GIVEN RECORDS
Ltac tg1 := first
  [ match goal with |- ∀ _, _ => intro end
  | apply tight_need
  | match goal with |- tight 0 (_ ≫= _) => apply tight_bind end
  | apply tight_ret | apply tight_lift | apply tight_bail | apply tight_get_f | apply tight_cstr
  | apply tight_read_le | apply tight_read_array
  | match goal with |- tight 0 (if ?c then _ else _) => destruct c end ].
Ltac tg := repeat tg1.

Lemma tight_members n acc : tight 0 (Parse.get_members n acc).
Proof. revert acc. induction n as [|n IH]; intros acc; cbn [Parse.get_members]; unfold Parse.get_member; tg. apply IH. Qed.

Lemma tight_mconf : tight 0 Parse.get_mconf.
Proof. unfold Parse.get_mconf. tg; try apply tight_members; tg. Qed.

Lemma tight_history : tight 0 Parse.from_bytes.
Proof.
  unfold Parse.from_bytes. tg. generalize (Z.to_nat a) as n. intros n. induction n as [|n IH]; cbn [Parse.history_entries]; tg. apply IH.
Qed.

Lemma tight_history_le : tight 0 Parse.from_bytes_le.
Proof.
  apply tight_need. apply (tight_get_le 4 0). intros a. generalize (Z.to_nat a) as n. intros n.
  induction n as [|n IH]; cbn [Parse.history_entries_le]; [tg|].
  apply tight_need. apply (tight_get_le 8 8). intros t. apply (tight_get_le 8 0). intros l. tg. apply IH.
Qed.

Lemma tight_wal {B} hdr (f : bytes → M bytes WireError B) : (∀ a, tight 0 (f a)) →
  tight 0 (size ← Parse.rec_size hdr; _ ← Parse.need size ShortWal; w ← Buf.take_bytes size; f w).
Proof.
  intros Hf. unfold Parse.rec_size. destruct (Lsn.checked_sub _ _); tg;
  rewrite <-(Nat.add_0_r a) at 1; apply tight_take_bytes, Hf.
Qed.

Lemma tight_raise {A} (m : M bytes WireError A) : tight 0 m → (∀ a, ¬ reads m [] a) → tight 1 m.
Proof.
  intros Hm Hne b a r Hb. destruct (Hm b a r Hb) as (c & -> & _ & R & C). exists c.
  split_and!; [done|destruct c; [by destruct (Hne a)|cbn; lia]|done|]. intros c' Hp Hn _. apply C; [done..|lia].
Qed.

Lemma tight_v3 : tight 0 Parse.parse_v3.
Proof.
  apply tight_need, tight_raise; [|intros a R; by specialize (R [])].
  unfold Parse.greeting, Parse.id_of, Parse.append_request. 
  repeat first [apply tight_mconf|apply tight_history|apply tight_wal|tg1].
Qed.

(** C28: A message that is cut off is rejected: of the bytes of a well-formed message of
    version 3 and its WAL, every proper prefix makes the parser of the safekeeper
    return an error, never another message and never a panic. *)
Theorem cut_message_rejected cfg stack tl msg b c :
  proposer_msg_ok cfg msg → Propose.PAMessageSerialize cfg stack tl msg 3 = Ok b →
  c `prefix_of` b ++ Propose.payload msg → c ≠ b ++ Propose.payload msg → ∃ e, Parse.parse c 3 = Err e.
Proof.
  intros Hok Eb Hp Hne. destruct (reads_proposer_v3 cfg stack tl msg Hok) as (b' & Eb' & R).
  assert (b' = b) as -> by congruence. destruct (tight_v3 _ _ _ (R [])) as (d & Ed & _ & _ & C).
  rewrite !app_nil_r in Ed. rewrite Ed in Hp, Hne. destruct (C c Hp Hne ltac:(lia)) as (e & s & Ee).
  exists e. unfold Parse.parse. cbn. by rewrite Ee.
Qed.

(** ** Panics *)

Lemma parse_safe_bind {A B} n (m : M bytes WireError A) (f : A → M bytes WireError B) : safe n m → (∀ a, safe 0 (f a)) → safe n (m ≫= f).
Proof.
  intros Hm Hf b Hb. specialize (Hm b Hb). unfold mbind, M_bind. destruct (m b) as [[a|e|] s]; [|done..]. apply Hf. lia.
Qed.
Lemma parse_safe_ret {A} (a : A) : safe (E := WireError) 0 (mret a).
Proof. done. Qed.
Lemma parse_safe_bail {A} (e : WireError) : safe (A := A) 0 (bail e).
Proof. done. Qed.
Lemma parse_safe_lift {A} (x : result WireError A) : x ≠ Panic → safe 0 (liftR x).
Proof. by intros ? b _. Qed.
Lemma safe_get_f n : safe 0 (Parse.get_f n).
Proof.
  intros b _. unfold Parse.get_f, Buf.get_f, Buf.get_be, Buf.take_bytes, mbind, M_bind.
  by destruct (length b <? n)%nat.
Qed.
Lemma safe_cstr : safe 0 Parse.get_cstr.
Proof. intros b _. unfold Parse.get_cstr. destruct (Buf.cstr b) as [[s r]|]; [|done]. by destruct (utf8_valid s). Qed.
Lemma safe_exact {A} n (m : M bytes WireError A) (val : bytes → A) :
  (∀ c r, length c = n → m (c ++ r) = (Ok (val c), r)) → (∀ b, (length b < n)%nat → ∃ e s, m b = (Err e, s)) → safe 0 m.
Proof.
  intros Hok Hs b _. destruct (Nat.lt_ge_cases (length b) n) as [Hl|Hl]; [by destruct (Hs b Hl) as (e & s & ->)|].
  rewrite <-(take_drop n b), Hok by (rewrite length_take; lia). done.
Qed.
Lemma safe_read_le n : safe 0 (read_le n).
Proof. apply (safe_exact n _ (λ l, be_val (rev l))); [intros c r <-; apply read_le_spec|apply read_le_short]. Qed.
Lemma safe_read_array n : safe 0 (read_array n).
Proof. apply (safe_exact n _ id); [intros c r <-; apply read_array_spec|apply read_array_short]. Qed.

Lemma safe_need {B} n e (f : unit → M bytes WireError B) : safe n (f tt) → safe 0 (Parse.need n e ≫= f).
Proof.
  intros Hf b _. destruct (Nat.le_gt_cases n (length b)) as [Hl|Hl].
  - rewrite (M_bind_ok _ _ _ tt b) by (by apply need_ok). by apply Hf.
  - unfold Parse.need, mbind, M_bind, getS, ensure. by rewrite (proj2 (Nat.leb_gt _ _)).
Qed.

Lemma safe_take {B} n k (f : bytes → M bytes WireError B) : (∀ a, safe k (f a)) → safe (n + k) (Buf.take_bytes n ≫= f).
Proof.
  intros Hf b Hb. rewrite <-(take_drop n b), (M_bind_ok _ _ _ (take n b) (drop n b)) by (apply take_bytes_exact; rewrite length_take; lia).
  apply Hf. rewrite length_drop. lia.
Qed.

Lemma safe_get_le {B} n k (f : Z → M bytes WireError B) : (∀ a, safe k (f a)) → safe (n + k) (Buf.get_le n ≫= f).
Proof.
  intros Hf b Hb. rewrite <-(take_drop n b). erewrite M_bind_ok.
  2:{ unfold Buf.get_le. by erewrite M_bind_ok by (apply take_bytes_exact; rewrite length_take; lia). }
  apply Hf. rewrite length_drop. lia.
Qed.

Ltac sf1 := first
  [ match goal with |- ∀ _, _ => intro end
  | apply safe_need
  | match goal with |- safe 0 (_ ≫= _) => apply parse_safe_bind end
  | apply parse_safe_ret | apply parse_safe_bail | apply safe_get_f | apply safe_cstr | apply safe_read_le | apply safe_read_array
  | match goal with |- safe 0 (if ?c then _ else _) => destruct c end ].

Lemma map_err_no_panic {E1 E2 A} (f : E1 → E2) (x : result E1 A) : x ≠ Panic → map_err f x ≠ Panic.
Proof. by destruct x. Qed.

Lemma safe_members n acc : safe 0 (Parse.get_members n acc).
Proof.
  revert acc. induction n as [|n IH]; intros acc; cbn [Parse.get_members]; unfold Parse.get_member; repeat sf1; [|apply IH].
  apply parse_safe_lift, map_err_no_panic. unfold MemberSet.add. by case_match.
Qed.

Lemma safe_mconf : safe 0 Parse.get_mconf.
Proof. unfold Parse.get_mconf. repeat first [apply safe_members|sf1]. Qed.

Lemma safe_history : safe 0 Parse.from_bytes.
Proof.
  unfold Parse.from_bytes. repeat sf1. generalize (Z.to_nat a) as n. intros n. induction n as [|n IH]; cbn [Parse.history_entries]; repeat sf1. apply IH.
Qed.

Lemma safe_history_le : safe 0 Parse.from_bytes_le.
Proof.
  apply safe_need, (safe_get_le 4 0). intros a. generalize (Z.to_nat a) as n. intros n.
  induction n as [|n IH]; cbn [Parse.history_entries_le]; [repeat sf1|].
  apply safe_need, (safe_get_le 8 8). intros t. apply (safe_get_le 8 0). intros l. repeat sf1. apply IH.
Qed.

Lemma safe_wal {B} hdr (f : bytes → M bytes WireError B) : (∀ a, safe 0 (f a)) →
  safe 0 (size ← Parse.rec_size hdr; _ ← Parse.need size ShortWal; w ← Buf.take_bytes size; f w).
Proof.
  intros Hf. unfold Parse.rec_size. destruct (Lsn.checked_sub _ _); repeat sf1; rewrite <-(Nat.add_0_r a) at 1; apply safe_take, Hf.
Qed.

Lemma safe_v2 : safe 0 Parse.parse_v2.
Proof.
  unfold Parse.parse_v2, Parse.greeting_v2, Parse.append_request_v2. repeat first [apply safe_wal|sf1].
  apply (safe_get_le 8 8). intros t. apply (safe_get_le 8 0). intros l. apply parse_safe_bind; [apply safe_history_le|]. intros th.
  apply safe_need, (safe_get_le 8 0). repeat sf1.
Qed.

(** A greeting of version 3 after its tag, before its server version is looked at. *)
Definition greeting_fields : M bytes WireError ProposerGreeting :=
  tenant_id_str ← Parse.get_cstr; tenant_id ← Parse.id_of tenant_id_str;
  timeline_id_str ← Parse.get_cstr; timeline_id ← Parse.id_of timeline_id_str;
  mconf ← Parse.get_mconf;
  pg_version ← Parse.get_f 4; system_id ← Parse.get_f 8; wal_seg_size ← Parse.get_f 4;
  mret (MkProposerGreeting tenant_id timeline_id mconf pg_version system_id wal_seg_size).

Lemma safe_greeting_fields : safe 0 greeting_fields.
Proof. unfold greeting_fields, Parse.id_of. repeat first [apply safe_mconf|sf1]; apply parse_safe_lift, map_err_no_panic, decode_no_panic. Qed.

(** The server versions that the safekeeper knows. *)
Definition known_version (v : Z) : bool := (v =? 0) || ((140000 <=? v) && (v <? 180000)).

Lemma greeting_split b : Parse.greeting b =
  match greeting_fields b with
  | (Ok m, r) => if known_version (pg_pg_version m) then (Ok m, r) else (Panic, r)
  | (Err e, r) => (Err e, r)
  | (Panic, r) => (Panic, r)
  end.
Proof.
  unfold Parse.greeting, greeting_fields, PgVersion.from_full_pg_version, known_version, mbind, M_bind, liftR, mret, M_ret.
  repeat match goal with |- (let (_, _) := ?x in _) = _ => lazymatch x with (_, _) => fail | _ => destruct x as [[?|?|] ?]; [|done..] end end.
  cbn [pg_pg_version]. by destruct (_ || _).
Qed.

(** C29: For which bytes the parser of the safekeeper panics, in whatever version: exactly
    for a greeting of version 3, all the fields of which can be read and which gives a
    server version that is neither 0 nor one of 14 to 17 (the conversion of the version
    panics, [PgVersionId::from_full_pg_version]).  All other bytes give a message or an
    error. *)
Theorem parse_panics_only_on_greeting b v :
  Parse.parse b v = Panic ↔
  v = 3 ∧ ∃ r m rest, b = tag_g :: r ∧ greeting_fields r = (Ok m, rest) ∧ pg_pg_version m ≠ 0 ∧ ¬ 140000 ≤ pg_pg_version m < 180000.
Proof.
  unfold Parse.parse, SK_PROTO_VERSION_2, SK_PROTO_VERSION_3. destruct (Z.eqb_spec v 3) as [->|Hv].
  2:{ split; [|by intros [? _]]. case_match; [|done]. intros Hp. by destruct (safe_v2 b ltac:(lia)). }
  destruct b as [|x b]; [split; [done|by intros (_ & ? & ? & ? & ? & _)]|].
  unfold Parse.parse_v3. rewrite (M_bind_ok _ _ _ tt (x :: b)), (M_bind_ok _ _ _ x b) by done. destruct (Z.eqb_spec x tag_g) as [->|Hx].
  - unfold mbind, M_bind, mret, M_ret. rewrite greeting_split. pose proof (safe_greeting_fields b ltac:(lia)) as Hs.
    destruct (greeting_fields b) as [[m|e|] r] eqn:E; [|split; [done|intros (_ & r' & m & rest & [= <-] & Em & _); congruence]|done].
    split; [|intros (_ & r' & m' & rest & [= <-] & Em & Hz & Hr)].
    + unfold known_version. destruct (_ || _) eqn:Ek; [done|]. intros _. split; [done|]. exists b, m, r. split_and!; [done..|lia|lia].
    + assert (m' = m) as -> by congruence. unfold known_version. destruct (_ || _) eqn:Ek; [lia|done].
  - split; [|by intros (_ & ? & ? & ? & [= ? ?] & _)]. intros Hp. exfalso. revert Hp.
    match goal with |- (?m b).1 = Panic → _ => assert (safe 0 m) as Hs; [|exact (Hs b ltac:(lia))] end.
    unfold Parse.append_request. repeat first [apply safe_wal|apply safe_history|sf1].
Qed.
End parser.

(** * Concrete messages of both sides *)

#[local] Instance simple_reader : LeReader := {
  read_le n b := if (length b <? n)%nat then (Err Deserialize, b) else (Ok (be_val (rev (take n b))), drop n b);
  read_array n b := if (length b <? n)%nat then (Err Deserialize, b) else (Ok (take n b), drop n b)
}.

#[local] Instance simple_reader_laws : LeReaderLaws.
Proof.
  split; unfold read_le, read_array, simple_reader.
  - intros l r. rewrite (proj2 (Nat.ltb_ge _ _)), take_app_length, drop_app_length by (rewrite length_app; lia). done.
  - intros l r. rewrite (proj2 (Nat.ltb_ge _ _)), take_app_length, drop_app_length by (rewrite length_app; lia). done.
  - intros n b Hb. rewrite (proj2 (Nat.ltb_lt _ _)) by done. eauto.
  - intros n b Hb. rewrite (proj2 (Nat.ltb_lt _ _)) by done. eauto.
Qed.

#[local] Existing Instance decode_pairs_crate.
#[local] Existing Instance decode_pairs_laws.

Definition a_tenant : bytes := seqZ 1 16.
Definition a_timeline : bytes := seqZ 160 16.
Definition a_config : WalProposerConfig :=
  MkConfig (hex_encode a_tenant) (hex_encode a_timeline) (bytes_of_string "g#1:a:1,b:1,c:1") 16777216 false 77 3 170004 40 40 24 false.
Definition a_mconf : Configuration :=
  MkConfiguration 1 [MkSafekeeperId 1 (bytes_of_string "a") 5454; MkSafekeeperId 2 (bytes_of_string "b") 5454] (Some [MkSafekeeperId 3 (bytes_of_string "c") 1]).
Definition a_greeting : ProposerAcceptorMessage := Greeting (MkProposerGreeting a_tenant a_timeline a_mconf 170004 77 16777216).
Definition a_append : ProposerAcceptorMessage := AppendRequestMsg (MkAppendRequest (MkAppendRequestHeader 1 5 40 45 40 40) [9; 8; 7; 6; 5]).

Lemma a_mconf_ok : mconf_ok a_mconf.
Proof.
  assert (∀ m : MemberSet.t, forallb (λ sk, in_ub 64 (sk_id sk) && bool_decide (ascii_ok (host sk)) &&
    (length (host sk) <? Read.MAXCONNINFO)%nat && in_ub 16 (pg_port sk)) m = true → NoDup (sk_id <$> m) → Z.of_nat (length m) < 2 ^ 32 → mset_ok m) as Hm.
  { intros m Hf Hn Hl. split_and!; [|done|done]. rewrite Forall_forall. rewrite forallb_forall in Hf. intros sk Hsk.
    apply list_elem_of_In, Hf in Hsk. repeat (apply andb_true_iff in Hsk as [Hsk ?]). zbool.
    split; [unfold in_u; lia|split; [done|by apply Nat.ltb_lt]|by apply in_ub_spec]. }
  split; [done|apply Hm; [done|by apply (bool_decide_unpack _)|done]|by right|].
  intros m [= <-]. split; [apply Hm; [done|by apply (bool_decide_unpack _)|done]|done].
Qed.

Lemma a_greeting_ok : proposer_msg_ok a_config a_greeting.
Proof.
  assert (∀ s, bool_decide (length s = 16%nat ∧ Forall (λ x, 0 ≤ x < 2 ^ 8) s) = true → id_ok s) as Hid by (intros s Hs; by zbool).
  split_and!; try done; [by apply Hid..|apply a_mconf_ok].
Qed.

EXERCISE INSTRUCTIONS
In which lines of the material above does the string "exists" occur? Copy them all.

EXPECTED ANSWER
  intros Hm Hne b a r Hb. destruct (Hm b a r Hb) as (c & -> & _ & R & C). exists c.
  exists e. unfold Parse.parse. cbn. by rewrite Ee.
    + unfold known_version. destruct (_ || _) eqn:Ek; [done|]. intros _. split; [done|]. exists b, m, r. split_and!; [done..|lia|lia].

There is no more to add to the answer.